Google's team that makes programming language Dart, a part of Chrome web team,
is creating an alternative mobile GUI platform for Android, called "Sky",
Sky is not using standard Java, but Dart language.
The objective is high performance, twice higher that current fastest: 120 refreshes per second.
That is not surprising, since same person who created high-performance Java VM (hotspot)
also created JavaScript V8 engine, and then Dart programming language.
A side benefit will be removing dependence on Java, that is now closely guarded by Oracle.
Google’s Dart language on Android aims for Java-free, 120 FPS apps | Ars Technica
"Sky's Web background carries over to the mobile space. It's platform agnostic—the code can run on Android, iOS, or anything with a Dart VM. Apps work a little like websites, too. While there is a bare-bones Android APK, the majority of the app is served over HTTP, allowing for continuous deployment where everyone always runs the newest version.
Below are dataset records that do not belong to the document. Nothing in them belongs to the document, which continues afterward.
(** [if (BBDeepCR.replaceActive) { ... } else { ... }]: the result goes into
    the active window or into a new one. *)
Definition presentResult (c : settings) (h : host) (originalImageName : string)
           (cleanedImage : image) : M unit :=
  if replaceActive c then
    beginProcess TargetView ;;
    assign h TargetView cleanedImage ;;
    endProcess TargetView ;;
    Console_writeln "Active window updated with cleaned image"
  else
    newWindow <- ImageWindow_new (width cleanedImage) (height cleanedImage)
                   (numberOfChannels cleanedImage) (bitsPerSample cleanedImage)
                   (isReal cleanedImage) (isColor cleanedImage)
                   (originalImageName ++ "_DeepCR")%string ;;
    beginProcess newWindow ;;
    assign h newWindow cleanedImage ;;
    endProcess newWindow ;;
    show newWindow ;;
    Console_writeln ("New window created: " ++ originalImageName ++ "_DeepCR")%string.

(** [if (BBDeepCR.saveMask) { ... }] *)
Definition presentMask (c : settings) (h : host) (originalImageName tempFile : string)
  : M unit :=
  if saveMask c then
    let maskPath := maskPath_of c tempFile in
    modify (set_v_mask (Some maskPath)) ;;
    present <- File_exists maskPath ;;
    if present then
      Console_writeln "<b>Loading cosmic ray mask...</b>" ;;
      maskImage <- loadImage h maskPath ;;
      maskWindow <- ImageWindow_new (width maskImage) (height maskImage)
                      (numberOfChannels maskImage) 8 false false
                      (originalImageName ++ "_CR_Mask")%string ;;
      beginProcess maskWindow ;;
      assign h maskWindow maskImage ;;
      endProcess maskWindow ;;
      show maskWindow ;;
      Console_writeln ("Mask window created: " ++ originalImageName ++ "_CR_Mask")%string
    else ret tt
  else ret tt.

(** The [try] block of [executeDeepCR]. *)
Definition tryBlock (c : settings) (h : host) : M unit :=
  wrapper <- File_exists (wrapperScript c) ;;
  if negb wrapper
  then throw (WrapperNotFound "run_deepcr.sh" (wrapperScript c))
  else
    match activeWindow h with
    | None => throw NoActiveWindow
    | Some originalImageName =>
        tempFile <- generateSecureTempFilename h ;;
        modify (set_v_input (Some tempFile)) ;;
        saved <- saveAs h tempFile ;;
        if negb saved then throw (ExportFailed "Failed to export to FITS")
        else
          let cmd := buildCommandArray c tempFile in
          let cmdString := JS.join " " cmd in
          process <- ExternalProcess h cmdString ;;
          startTime <- Date_now ;;
          waitLoop h process startTime TIMEOUT_MS timeout_hint
                   (loop_rounds TIMEOUT_MS) ;;
          let stdout := proc_stdout h in
          let stderr := proc_stderr h in
          let exitCode := proc_exitCode h in
          when (0 <? String.length stderr)%nat (Console_write stderr) ;;
          when (0 <? String.length stdout)%nat (Console_write stdout) ;;
          Console_writeln ("Exit code: " ++ JS.string_of_Z exitCode)%string ;;
          if negb (exitCode =? 0) then throw (ProcessFailed "DeepCR" exitCode)
          else
            let cleanedPath := cleanedPath_of c tempFile in
            modify (set_v_output (Some cleanedPath)) ;;
            present <- File_exists cleanedPath ;;
            if negb present
            then throw (OutputNotFound "Cleaned image not found at: " cleanedPath)
            else
              cleanedImage <- loadImage h cleanedPath ;;
              presentResult c h originalImageName cleanedImage ;;
              presentMask c h originalImageName tempFile ;;
              Console_writeln "<b>Success!</b> Cosmic rays removed using DeepCR"
    end.

(** The [catch] block. *)
Definition catchBlock (e : error) : M unit :=
  Console_criticalln ("<b>Error:</b> " ++ message e)%string ;;
  MessageBox_execute StdIcon_Error (message e).

(** [if (path && File.exists(path)) { File.remove(path); Console.writeln(...) }];
    a path variable is falsy when it is [null] or the empty string. *)
Definition removeIfPresent (path : option string) (note : string) : M unit :=
  match path with
  | None => ret tt
  | Some p =>
      if String.eqb p "" then ret tt
      else
        present <- File_exists p ;;
        if present
        then File_remove p ;; Console_writeln (note ++ p)%string
        else ret tt
  end.

(** The [finally] block. *)
Definition finallyBlock : M unit :=
  tempFile <- get v_input ;;
  cleanedPath <- get v_output ;;
  maskPath <- get v_mask ;;
  emit (EvCleanup [tempFile; cleanedPath; maskPath]) ;;
  Console_writeln "<b>Cleaning up temporary files...</b>" ;;
  removeIfPresent tempFile "Removed temp input: " ;;
  removeIfPresent cleanedPath "Removed temp cleaned: " ;;
  removeIfPresent maskPath "Removed temp mask: ".

Definition executeDeepCR (c : settings) (h : host) : M outcome :=
  modify (set_v_input None) ;;
  modify (set_v_output None) ;;
  modify (set_v_mask None) ;;
  try_finally
    (try_catch (tryBlock c h ;; ret Success)
               (fun e => catchBlock e ;; ret (Failure e)))
    finallyBlock.

(** *** The dialog: what its controls do to the settings *)

Record dialog := mkDialog { validationState_threshold : bool }.

Inductive ui_action : Type :=
| SelectPreset (index : nat)
| SelectModel (index : nat)
| TypeThreshold (parsed : option JS.number)
| CheckSaveMask (checked : bool)
| CheckReplaceActive (checked : bool)
| ClickExecute
| ClickCancel.

Definition presetNames : list string :=
  ["optimal"; "aggressive"; "conservative"; "acs_default"; "custom"].

Definition presetCombo_onItemSelected (index : nat) (c : settings) : settings :=
  let c := set_preset (nth index presetNames "") c in
  if negb (String.eqb (preset c) "custom") then
    match PRESETS (preset c) with
    | Some (m, th) => set_threshold th (set_model m c)
    | None => c
    end
  else c.

Definition modelCombo_onItemSelected (index : nat) (c : settings) : settings :=
  set_preset "custom"
    (set_model (if Nat.eqb index 0 then "WFC3-UVIS" else "ACS-WFC") c).

(** [thresholdEdit.onTextUpdated]; [parsed] is [parseFloat(text)], [None]
    for [NaN]. *)
Definition thresholdEdit_onTextUpdated (parsed : option JS.number)
           (c : settings) (d : dialog) : settings * dialog :=
  match parsed with
  | None => (c, mkDialog false)
  | Some value =>
      if JS.num_leb value (JS.ofZ 0) || JS.num_gtb value (JS.ofZ 1)
      then (c, mkDialog false)
      else (set_preset "custom" (set_threshold value c), mkDialog true)
  end.

Definition invalid_parameter_text : string :=
  "Invalid parameter value detected: Threshold must be between 0.01 and 1.0".

(** [dialog.execute()] with the user doing [actions]: the dialog ends with a
    click on Execute that passes the check, with Cancel, or when it is
    closed. *)
Fixpoint dialog_execute (actions : list ui_action) (c : settings) (d : dialog)
         (h : host) : M (option outcome) :=
  match actions with
  | [] => ret None
  | a :: rest =>
      match a with
      | SelectPreset i => dialog_execute rest (presetCombo_onItemSelected i c) d h
      | SelectModel i => dialog_execute rest (modelCombo_onItemSelected i c) d h
      | TypeThreshold parsed =>
          let (c', d') := thresholdEdit_onTextUpdated parsed c d in
          dialog_execute rest c' d' h
      | CheckSaveMask b => dialog_execute rest (set_saveMask b c) d h
      | CheckReplaceActive b => dialog_execute rest (set_replaceActive b c) d h
      | ClickExecute =>
          if negb (validationState_threshold d) then
            MessageBox_execute StdIcon_Warning invalid_parameter_text ;;
            dialog_execute rest c d h
          else
            o <- executeDeepCR c h ;; ret (Some o)
      | ClickCancel => ret None
      end
  end.

(** [main()]: started from a process icon on a view the job runs at once
    with the imported settings; otherwise the dialog is shown. *)
Definition main (P : Parameters.t) (c : settings) (actions : list ui_action)
           (h : host) : M (option outcome) :=
  c <- (if Parameters.isGlobalTarget P || Parameters.isViewTarget P
        then Parameters.lift (importParameters P c) else ret c) ;;
  if Parameters.isViewTarget P then
    Console_writeln "<b>Executing from saved process icon...</b>" ;;
    o <- executeDeepCR c h ;; ret (Some o)
  else
    match activeWindow h with
    | None =>
        MessageBox_execute StdIcon_Error "There is no active image window." ;;
        ret None
    | Some _ => dialog_execute actions c (mkDialog true) h
    end.

End DeepCR.

(* ------------------------------------------------------------------------- *)
(** ** The L.A.Cosmic script (BB-Astro LACosmic) *)
(* ------------------------------------------------------------------------- *)

Module LACosmic.
Import Host PJSR Supervision.
Local Open Scope js_scope.

(** The global settings object [BBLACosmic]. *)
Record settings := mkSettings {
  sigclip : JS.number;
  objlim : JS.number;
  readnoise : JS.number;
  gain : JS.number;
  niter : Z;
  cleantype : string;
  sigfrac : JS.number;
  sepmed : bool;
  fsmode : string;
  psfmodel : string;
  psffwhm : JS.number;
  psfsize : Z;
  psfbeta : JS.number;
  satlevel : Z;
  saveMask : bool;
  replaceActive : bool;
  wrapperScript : string;
  outputDir : string
}.

Definition BBLACosmic (scriptDir : string) (h : host) : settings :=
  mkSettings (JS.mkNum 15 1) (JS.mkNum 15 1) (JS.mkNum 90 1) (JS.mkNum 10 1)
             6 "meanmask" (JS.mkNum 3 1) true "median" "gauss"
             (JS.mkNum 25 1) 7 (JS.mkNum 4765 3) 65535 false false
             (scriptDir ++ "/run_lacosmic.sh")%string (systemTempDirectory h).

Definition set_sigclip (v : JS.number) (c : settings) : settings :=
  mkSettings v (objlim c) (readnoise c) (gain c) (niter c) (cleantype c)
    (sigfrac c) (sepmed c) (fsmode c) (psfmodel c) (psffwhm c) (psfsize c)
    (psfbeta c) (satlevel c) (saveMask c) (replaceActive c) (wrapperScript c)
    (outputDir c).

Definition set_objlim (v : JS.number) (c : settings) : settings :=
  mkSettings (sigclip c) v (readnoise c) (gain c) (niter c) (cleantype c)
    (sigfrac c) (sepmed c) (fsmode c) (psfmodel c) (psffwhm c) (psfsize c)
    (psfbeta c) (satlevel c) (saveMask c) (replaceActive c) (wrapperScript c)
    (outputDir c).

Definition set_readnoise (v : JS.number) (c : settings) : settings :=
  mkSettings (sigclip c) (objlim c) v (gain c) (niter c) (cleantype c)
    (sigfrac c) (sepmed c) (fsmode c) (psfmodel c) (psffwhm c) (psfsize c)
    (psfbeta c) (satlevel c) (saveMask c) (replaceActive c) (wrapperScript c)
    (outputDir c).

Definition set_gain (v : JS.number) (c : settings) : settings :=
  mkSettings (sigclip c) (objlim c) (readnoise c) v (niter c) (cleantype c)
    (sigfrac c) (sepmed c) (fsmode c) (psfmodel c) (psffwhm c) (psfsize c)
    (psfbeta c) (satlevel c) (saveMask c) (replaceActive c) (wrapperScript c)
    (outputDir c).

Definition set_niter (v : Z) (c : settings) : settings :=
  mkSettings (sigclip c) (objlim c) (readnoise c) (gain c) v (cleantype c)
    (sigfrac c) (sepmed c) (fsmode c) (psfmodel c) (psffwhm c) (psfsize c)
    (psfbeta c) (satlevel c) (saveMask c) (replaceActive c) (wrapperScript c)
    (outputDir c).

Definition set_cleantype (v : string) (c : settings) : settings :=
  mkSettings (sigclip c) (objlim c) (readnoise c) (gain c) (niter c) v
    (sigfrac c) (sepmed c) (fsmode c) (psfmodel c) (psffwhm c) (psfsize c)
    (psfbeta c) (satlevel c) (saveMask c) (replaceActive c) (wrapperScript c)
    (outputDir c).

Definition set_saveMask (v : bool) (c : settings) : settings :=
  mkSettings (sigclip c) (objlim c) (readnoise c) (gain c) (niter c)
    (cleantype c) (sigfrac c) (sepmed c) (fsmode c) (psfmodel c) (psffwhm c)
    (psfsize c) (psfbeta c) (satlevel c) v (replaceActive c) (wrapperScript c)
    (outputDir c).

Definition set_replaceActive (v : bool) (c : settings) : settings :=
  mkSettings (sigclip c) (objlim c) (readnoise c) (gain c) (niter c)
    (cleantype c) (sigfrac c) (sepmed c) (fsmode c) (psfmodel c) (psffwhm c)
    (psfsize c) (psfbeta c) (satlevel c) (saveMask c) v (wrapperScript c)
    (outputDir c).

Definition exportParameters (c : settings) (P : Parameters.t) : Parameters.t :=
  let P := Parameters.set "sigclip" (Parameters.PReal (sigclip c)) P in
  let P := Parameters.set "objlim" (Parameters.PReal (objlim c)) P in
  let P := Parameters.set "readnoise" (Parameters.PReal (readnoise c)) P in
  let P := Parameters.set "gain" (Parameters.PReal (gain c)) P in
  let P := Parameters.set "niter" (Parameters.PInt (niter c)) P in
  let P := Parameters.set "cleantype" (Parameters.PString (cleantype c)) P in
  let P := Parameters.set "saveMask" (Parameters.PBool (saveMask c)) P in
  Parameters.set "replaceActive" (Parameters.PBool (replaceActive c)) P.

Definition importParameters (P : Parameters.t) (c : settings) : result settings :=
  let c := Parameters.import_key P "sigclip" Parameters.getReal set_sigclip (Ok c) in
  let c := Parameters.import_key P "objlim" Parameters.getReal set_objlim c in
  let c := Parameters.import_key P "readnoise" Parameters.getReal set_readnoise c in
  let c := Parameters.import_key P "gain" Parameters.getReal set_gain c in
  let c := Parameters.import_key P "niter" Parameters.getInteger set_niter c in
  let c := Parameters.import_key P "cleantype" Parameters.getString set_cleantype c in
  let c := Parameters.import_key P "saveMask" Parameters.getBoolean set_saveMask c in
  Parameters.import_key P "replaceActive" Parameters.getBoolean set_replaceActive c.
URLs are a base layer of DART, so everything is internet aware. The downside to this is that the demo app doesn't work when you're offline, and starting the app takes a second or two because it needs to download data. Both of these could be solved with caching, though."
Google’s ARC Beta runs Android apps on Chrome OS, Windows, Mac, and Linux | Ars Technica
In September, Google launched ARC—the "App Runtime for Chrome,"—a project that allowed Android apps to run on Chrome OS. A few days later, a hack revealed the project's full potential: it enabled ARC on every "desktop" version of Chrome, meaning you could unofficially run Android apps on Chrome OS, Windows, Mac OS X, and Linux. ARC made Android apps run on nearly every computing platform (save iOS).